## Work order
Copy out each line of the entries below in which the string "fails" appears.

Saved entries
(* ===== verification/AgentIo.v ===== *)
(** * Agents' panes ([src/src/agent_io/writer.rs], [registry.rs])

    The table of the panes agents run in, and the typing of a prompt: a command
    that starts with a slash is typed character by character, anything else is
    pasted from a buffer of its own and submitted with Enter. *)
From S2P Require Import Prelude Json Schema Sql AgentGate Text ReplyText Shell Providers.
From S2P Require Import PromptCases PromptRunner Tmux.
From Stdlib Require Import Ascii.

(** ** The table *)

(** The reader task and its cancellation are not kept; [ie_idle_scan_enabled] is
    shared with them. *)
Record AgentIoEntry : Type := MkAgentIoEntry {
  ie_session_id : string;
  ie_pane_id : string;
  ie_expected_pid : option Z;
  ie_fifo_path : string;
  ie_socket_name : string;
  ie_idle_scan_enabled : bool
}.
Notation PaneMap := (gmap string AgentIoEntry).

Definition register_pane (agent_id : string) (entry : AgentIoEntry) (m : PaneMap) : PaneMap :=
  <[agent_id := entry]> m.
Definition pane_id (agent_id : string) (m : PaneMap) : option string := ie_pane_id <$> m !! agent_id.
Definition set_pane_id (pane : string) (e : AgentIoEntry) : AgentIoEntry :=
  MkAgentIoEntry e.(ie_session_id) pane e.(ie_expected_pid) e.(ie_fifo_path) e.(ie_socket_name)
    e.(ie_idle_scan_enabled).
Definition update_pane_id (agent_id pane : string) (m : PaneMap) : bool * PaneMap :=
  (bool_decide (is_Some (m !! agent_id)), alter (set_pane_id pane) agent_id m).
Definition pane_binding (agent_id : string) (m : PaneMap) : option (string * string) :=
  (λ e, (e.(ie_pane_id), e.(ie_socket_name))) <$> m !! agent_id.
Definition init_probe_binding (agent_id : string) (m : PaneMap) : option (string * bool) :=
  (λ e, (e.(ie_pane_id), e.(ie_idle_scan_enabled))) <$> m !! agent_id.
Definition set_idle_scan_enabled (agent_id : string) (enabled : bool) (m : PaneMap) : PaneMap :=
  alter (λ e, MkAgentIoEntry e.(ie_session_id) e.(ie_pane_id) e.(ie_expected_pid) e.(ie_fifo_path)
                e.(ie_socket_name) enabled) agent_id m.
Definition remove_pane (agent_id : string) (m : PaneMap) : option AgentIoEntry * PaneMap :=
  (m !! agent_id, delete agent_id m).
Definition contains_pane (agent_id : string) (m : PaneMap) : bool :=
  bool_decide (is_Some (m !! agent_id)).

(** ** Typing *)

Definition has_byte (n : nat) (s : string) : bool := contains s (byte_str n).

Definition is_single_line_slash_command (text : string) : bool :=
  starts_with text "/" && negb (has_byte 10 text) && negb (has_byte 13 text) &&
  negb (trim text == "").

Definition sanitize_buffer_char (c : string) : string :=
  match c with
  | String a EmptyString =>
      if is_alnum a || (c is_in ["_"; "-"]) then c else "_"
  | _ => "_"
  end.
Definition sanitize_buffer_name (agent_id : string) : string :=
  concat_str (sanitize_buffer_char <$> chars agent_id).
Definition buffer_name_of (agent_id : string) : string := "ccbd-buf-" +:+ sanitize_buffer_name agent_id.

Section Writer.
Context {T : Type} {TX : TmuxExec T} (server : TmuxServer).

Fixpoint type_chars (pane : string) (cs : list string) : Tm unit :=
  match cs with
  | [] => mret tt
  | c :: cs' => send_keys_literal_sync server pane c;; type_chars pane cs'
  end.
Definition send_slash_command_keystroke (pane slash_cmd : string) : Tm unit :=
  type_chars pane (chars slash_cmd);; send_enter_sync server pane.

(** [second_enter]: is [CCB_TMUX_SECOND_ENTER_DELAY] positive? *)
Definition send_text_to_pane_with_options (second_enter : bool) (agent_id pane text : string)
    (press_enter_after_paste : bool) : Tm unit :=
  if is_single_line_slash_command text then send_slash_command_keystroke pane text
  else
  let buffer_name := buffer_name_of agent_id in
  load_buffer_sync server buffer_name text;;
  paste_result ← tm_try (paste_buffer_sync server pane buffer_name);
  tm_try (delete_buffer_sync server buffer_name);;
  tm_of_result paste_result;;
  if press_enter_after_paste then
    send_enter_sync server pane;;
    if second_enter then send_enter_sync server pane else mret tt
  else mret tt.
Definition send_text_to_pane (second_enter : bool) (agent_id pane text : string) : Tm unit :=
  send_text_to_pane_with_options second_enter agent_id pane text true.

(** [TmuxPromptIo] *)
Definition tmux_prompt_io (pane : string) : PromptIo (TmuxTerminal T) :=
  MkPromptIo _ (capture_pane_sync server pane) (send_keys_literal_sync server pane)
    (send_keys_keysym_sync server pane).

(** ** Clean-up *)

(** [alive]: does [kill(pid, 0)] answer that the process is alive, or leave it open? *)
Fixpoint any_live (alive : Z → bool) (panes : list string) : Tm bool :=
  match panes with
  | [] => mret false
  | pane :: panes' =>
      pid ← tm_try (get_pane_pid_sync server pane);
      match pid with
      | Ok pid => if alive pid then mret true else any_live alive panes'
      | Err _ => any_live alive panes'
      end
  end.
Definition has_live_process_in_session (alive : Z → bool) (session_name : string) : Tm bool :=
  panes ← tm_try (list_panes_sync server session_name);
  match panes with
  | Err err => mret (negb (tmux_target_missing err))
  | Ok panes => any_live alive panes
  end.

(** The terminal's part of [cleanup_agent_runtime_resources_with_policy]: the
    screen is captured for evidence, then the pane and the session are killed if
    they are the agent's. *)
Definition cleanup_terminal (alive : Z → bool) (agent_id : string) (entry : AgentIoEntry) : Tm unit :=
  tm_try (capture_pane_sync server entry.(ie_pane_id));;
  let session_name := agent_session_name agent_id in
  match entry.(ie_expected_pid) with
  | None => tm_try (kill_session_sync server session_name);; mret tt
  | Some expected_pid =>
      (if is_pane_id entry.(ie_pane_id)
       then kill_pane_if_owned_sync server entry.(ie_pane_id) expected_pid else mret false);;
      killed ← kill_session_if_owned_sync server session_name expected_pid;
      if (killed : bool) then mret tt
      else
      live ← has_live_process_in_session alive session_name;
      if (live : bool) then mret tt
      else tm_try (kill_session_sync server session_name);; mret tt
  end.

(** The table's part: an entry of another session is left alone. *)
Definition cleanup_takes (agent_id : string) (expected_session_id : option string) (m : PaneMap) :
    bool * option AgentIoEntry * PaneMap :=
  match expected_session_id, m !! agent_id with
  | Some expected, Some entry =>
      if entry.(ie_session_id) == expected then (true, Some entry, delete agent_id m)
      else (false, None, m)
  | _, found => (true, found, delete agent_id m)
  end.

(** ** What is typed *)

(** A computation that only appends commands, and these are all alike. *)
Definition appends {A} (m : Tm (T := T) A) (Q : Result A CcbdError → list TmuxCommand → Prop) : Prop :=
  ∀ t : TmuxTerminal T, ∃ cs, (m t).2.(tm_trace) = t.(tm_trace) ++ cs ∧ Q (m t).1 cs.

Lemma appends_run c (Q : Result CommandRun CcbdError → list TmuxCommand → Prop) :
  (∀ r, Q (Ok r) [c]) → appends (run_command c) Q.
Proof. intros HQ t. exists [c]. unfold run_command. destruct (tmux_exec c _) as [r s]. split; [reflexivity|apply HQ]. Qed.

Lemma appends_bind {A B} (m : Tm (T := T) A) (f : A → Tm (T := T) B) (Q : Result A CcbdError → list TmuxCommand → Prop)
    (R : Result B CcbdError → list TmuxCommand → Prop) :
  appends m Q → (∀ e cs, Q (Err e) cs → R (Err e) cs) →
  (∀ a cs, Q (Ok a) cs → appends (f a) (λ r cs', R r (cs ++ cs'))) →
  appends (m ≫= f) R.
Proof.
  intros Hm He Hf t. destruct (Hm t) as (cs & Ht & HQ). unfold mbind, tm_bind.
  destruct (m t) as [[a|e] t1]; cbn in *; [|by eauto].
  destruct (Hf a cs HQ t1) as (cs' & Ht' & HR).
  exists (cs ++ cs'). by rewrite Ht' Ht app_assoc.
Qed.

Lemma appends_ret {A} (r : Result A CcbdError) (Q : Result A CcbdError → list TmuxCommand → Prop) :
  Q r [] → appends (tm_of_result r) Q.
Proof. intros HQ t. exists []. by rewrite app_nil_r. Qed.

Lemma appends_mret {A} (a : A) (Q : Result A CcbdError → list TmuxCommand → Prop) :
  Q (Ok a) [] → appends (mret a) Q.
Proof. apply appends_ret. Qed.

Lemma appends_try {A} (m : Tm (T := T) A) (Q : Result A CcbdError → list TmuxCommand → Prop)
    (R : Result (Result A CcbdError) CcbdError → list TmuxCommand → Prop) :
  appends m Q → (∀ r cs, Q r cs → R (Ok r) cs) → appends (tm_try m) R.
Proof.
  intros Hm HR t. destruct (Hm t) as (cs & Ht & HQ). exists cs. unfold tm_try.
  destruct (m t); cbn in *; eauto.
Qed.

Lemma appends_weaken {A} (m : Tm (T := T) A) (Q R : Result A CcbdError → list TmuxCommand → Prop) :
  appends m Q → (∀ r cs, Q r cs → R r cs) → appends m R.
Proof. intros Hm HR t. destruct (Hm t) as (cs & ? & ?); eauto. Qed.

(** One command, whatever it answers. *)
Definition tmux_cmd (args : list string) : TmuxCommand :=
  MkTmuxCommand "tmux" (tmux_args server args) None.
Lemma appends_output args : appends (tmux_output server args) (λ _ cs, cs = [tmux_cmd args]).
Proof.
  unfold tmux_output. eapply appends_bind; [by apply (appends_run _ (λ _ cs, cs = [tmux_cmd args]))|done|].
  intros r ? ->. by apply appends_ret.
Qed.
Lemma appends_tmux args : appends (tmux_run server args) (λ _ cs, cs = [tmux_cmd args]).
Proof.
  unfold tmux_run. eapply appends_bind; [apply appends_output|done|]. intros _ ? ->. by apply appends_mret.
Qed.

Lemma appends_tried args :
  appends (tm_try (tmux_run server args))
    (λ r cs, cs = [tmux_cmd args] ∧ ∃ r', r = Ok r').
Proof. eapply appends_try; [apply appends_tmux|]. eauto. Qed.

Definition load_cmd (buffer text : string) : TmuxCommand :=
  MkTmuxCommand "tmux" (tmux_args server ["load-buffer"; "-b"; buffer; "-"]) (Some text).
Lemma appends_load buffer text :
  appends (load_buffer_sync server buffer text) (λ _ cs, cs = [load_cmd buffer text]).
Proof.
  unfold load_buffer_sync. eapply appends_bind;
    [by apply (appends_run _ (λ _ cs, cs = [load_cmd buffer text]))|done|].
  intros r ? ->. eapply appends_bind; [by apply (appends_ret _ (λ _ cs, cs = []))|by intros ? ? ->|].
  intros _ ? ->. by apply appends_mret.
Qed.

Definition paste_cmd (pane buffer : string) : TmuxCommand :=
  tmux_cmd ["paste-buffer"; "-p"; "-t"; pane; "-b"; buffer].
Definition delete_cmd (buffer : string) : TmuxCommand := tmux_cmd ["delete-buffer"; "-b"; buffer].
Definition enter_cmd (pane : string) : TmuxCommand := tmux_cmd ["send-keys"; "-t"; pane; "Enter"].

Definition enters (second_enter press : bool) (pane : string) : list TmuxCommand :=
  if press then enter_cmd pane :: (if second_enter then [enter_cmd pane] else []) else [].

Lemma appends_enters second_enter press pane :
  appends (if press then send_enter_sync server pane;;
                         if second_enter then send_enter_sync server pane else mret tt
           else mret tt : Tm unit)
    (λ r cs, ∃ n, cs = take n (enters second_enter press pane) ∧
       (r = Ok tt → take n (enters second_enter press pane) = enters second_enter press pane)).
Proof.
  destruct press; [|by apply appends_mret; exists O].
  eapply appends_bind; [apply appends_tmux|by intros e ? ->; exists 1%nat; destruct second_enter|].
  intros _ ? ->. destruct second_enter.
  - eapply appends_weaken; [apply appends_tmux|]. intros r ? ->. by exists 2%nat.
  - apply appends_mret. by exists 1%nat.
Qed.

Lemma appends_at {A} (m : Tm (T := T) A) Q t r t' :
  appends m Q → m t = (r, t') → ∃ cs, t'.(tm_trace) = t.(tm_trace) ++ cs ∧ Q r cs.
Proof. intros Hm Hrun. specialize (Hm t). by rewrite Hrun in Hm. Qed.

(** C35: a prompt is pasted whole and at most once.  A prompt that is not a slash
    command is loaded into the agent's own buffer.  If that fails nothing else is
    run and the call fails with its error.  If it succeeds, the buffer is pasted
    into the agent's pane and deleted, whatever these two answer; if the paste
    failed nothing more is run, so nothing is submitted, and the call fails with
    its error; and otherwise a prefix of the Enters asked for is run, all of them
    when the call succeeds. *)
Theorem prompt_is_pasted_once second_enter agent_id pane text press (t : TmuxTerminal T) :
  is_single_line_slash_command text = false →
  let buffer := buffer_name_of agent_id in
  let enters := enters second_enter press pane in
  let pasted := [load_cmd buffer text; paste_cmd pane buffer; delete_cmd buffer] in
  let '(r, t') := send_text_to_pane_with_options second_enter agent_id pane text press t in
  let '(loaded, t1) := load_buffer_sync server buffer text t in
  match loaded with
  | Err e => r = Err e ∧ t'.(tm_trace) = t.(tm_trace) ++ [load_cmd buffer text]
  | Ok _ =>
      match (paste_buffer_sync server pane buffer t1).1 with
      | Err e => r = Err e ∧ t'.(tm_trace) = t.(tm_trace) ++ pasted
      | Ok _ => ∃ n, t'.(tm_trace) = t.(tm_trace) ++ pasted ++ take n enters ∧
                  (r = Ok tt → take n enters = enters)
      end
  end.
Proof.
  intros Hs buffer enters pasted. unfold send_text_to_pane_with_options. rewrite Hs. fold buffer.
  cbv zeta. unfold mbind at 1, tm_bind at 1.
  destruct (load_buffer_sync server buffer text t) as [loaded t1] eqn:Hload.
  destruct (appends_at _ _ _ _ _ (appends_load buffer text) Hload) as (? & Ht1 & ->).
  destruct loaded as [u|e]; [|by split]. unfold mbind at 1, tm_bind at 1, tm_try at 1.
  destruct (paste_buffer_sync server pane buffer t1) as [paste t2] eqn:Hpaste.
  destruct (appends_at _ _ _ _ _ (appends_tmux _) Hpaste) as (? & Ht2 & ->).
  unfold mbind at 1, tm_bind at 1, tm_try at 1.
  destruct (delete_buffer_sync server buffer t2) as [deleted t3] eqn:Hdelete.
  destruct (appends_at _ _ _ _ _ (appends_tmux _) Hdelete) as (? & Ht3 & ->).
  assert (t3.(tm_trace) = t.(tm_trace) ++ pasted) as Hpasted by (by rewrite Ht3 Ht2 Ht1 -!app_assoc).
  cbn [fst]. destruct paste as [[]|e]; [|by split].
  change (tm_of_result (Ok tt) ≫= ?k) with (k tt). cbv beta.
  destruct (appends_enters second_enter press pane t3) as (cs & Ht' & n & -> & Hn).
  revert Ht' Hn. lazymatch goal with |- context [let '(_, _) := ?m in _] => destruct m as [r t'] end.
  intros Ht' Hn. exists n. cbn [fst snd] in Ht', Hn.
  by rewrite Ht' Hpasted -app_assoc.
Qed.

End Writer.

## Answer
    command is loaded into the agent's own buffer.  If that fails nothing else is
    run and the call fails with its error.  If it succeeds, the buffer is pasted
    failed nothing more is run, so nothing is submitted, and the call fails with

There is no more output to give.